The Blackbird (Tod Browning, 1926)

The Blackbird begins with an atmospheric re-creation of Victorian Limehouse, with set designs by Cedric Gibbons and A. Arnold Gillespie impressively lighted and shot by cinematographer Percy Hilburn. But it turns into a routine melodrama showcase for Lon Chaney, who plays both the title character, a thief, and his alter ego, the Bishop, who pretends to be a missionary in the district. No one seems to suspect that the Blackbird and the Bishop are the same person, because in the latter persona Chaney contorts himself, holding one shoulder higher than the other and twisting one leg into an impossible position. Eventually, this masquerade will prove the truth of your mother's adage that if you keep contorting your face or body like that, it'll freeze that way.

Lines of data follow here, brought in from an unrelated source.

Definition overlaps (address width : Z) (s : Segment) : bool :=
  (address <? seg_address s + seg_size s) && (seg_address s <? address + width).
Definition inside (address width : Z) (s : Segment) : bool :=
  (seg_address s <=? address) && (address + width <=? seg_address s + seg_size s).
Definition permits (store instruction : bool) (s : Segment) : bool :=
  if instruction then executable s else if store then writable s else readable s.

Definition image_offset (image : ProgramImage) (address width : Z) (store instruction : bool)
    : result Z :=
  let access := access_error instruction store in
  do? require ((width =? 1) || (width =? 2) || (width =? 4)) access in
  do? require (address mod width =? 0) (aligned_error instruction store) in
  do? require ((base image <=? address) &&
               (address - base image + width <=? size_of (bytes image))) access in
  let? exec :=
    result_fold (fun exec s =>
      if overlaps address width s then
        do? require (inside address width s) access in
        do? require (permits store instruction s) access in
        Ok (executable s)
      else Ok exec) (segments image) false in
  do? require (negb instruction || exec) access in
  Ok (address - base image).

Definition image_read (image : ProgramImage) (address width : Z) (instruction : bool) : result Z :=
  let? p := image_offset image address width false instruction in
  Ok (little_endian (bytes image) p width).

Definition image_write (image : ProgramImage) (address width value : Z) : result ProgramImage :=
  let? p := image_offset image address width true false in
  Ok (image <| bytes ::= fun b =>
        fold_left (fun b n => <[Z.to_nat (p + n) := (value >>> (n * 8)) .& 255]> b)
          (upto width) b |>).

(** A little image: one executable read-only word and one writable word. *)
Definition example_image : ProgramImage :=
  mkImage 0x1000 0x1000 [0x13; 0; 0; 0; 1; 2; 3; 4; 5; 6; 7; 8]
    [mkSegment 0x1000 4 true false true; mkSegment 0x1004 4 true true false].

Example read_word : image_read example_image 0x1004 4 false = Ok 0x04030201.
Proof. reflexivity. Qed.
Example straddle : image_write example_image 0x1000 4 0 = Fault StoreAccess.
Proof. reflexivity. Qed.
Example write_half :
  image_write example_image 0x1006 2 0xabcd =
    Ok (example_image <| bytes := [0x13; 0; 0; 0; 1; 2; 0xcd; 0xab; 5; 6; 7; 8] |>).
Proof. reflexivity. Qed.

(** ** Little-endian words *)
Definition byte (b : Z) : Prop := 0 <= b < 256.

(** The number whose base-256 digits are [f 0], [f 1], ... *)
Fixpoint le_word (f : Z -> Z) (n : nat) : Z :=
  match n with O => 0 | S n' => f 0 + 256 * le_word (fun i => f (i + 1)) n' end.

But in the meantime, the Blackbird falls for a music hall performer, Fifi Lorraine (Renée Adorée), who is also being pursued by a society toff (Owen Moore) known as West End Bertie. He's a thief, too, but in his case love for Fifi proves stronger than larceny. Browning, who also wrote the story (with Waldemar Young), handles this nonsense well. Adorée is charming, and her slightly risqué puppet show is fun, but the only real reason to see this movie is to admire Chaney's unfailing commitment to his considerable art.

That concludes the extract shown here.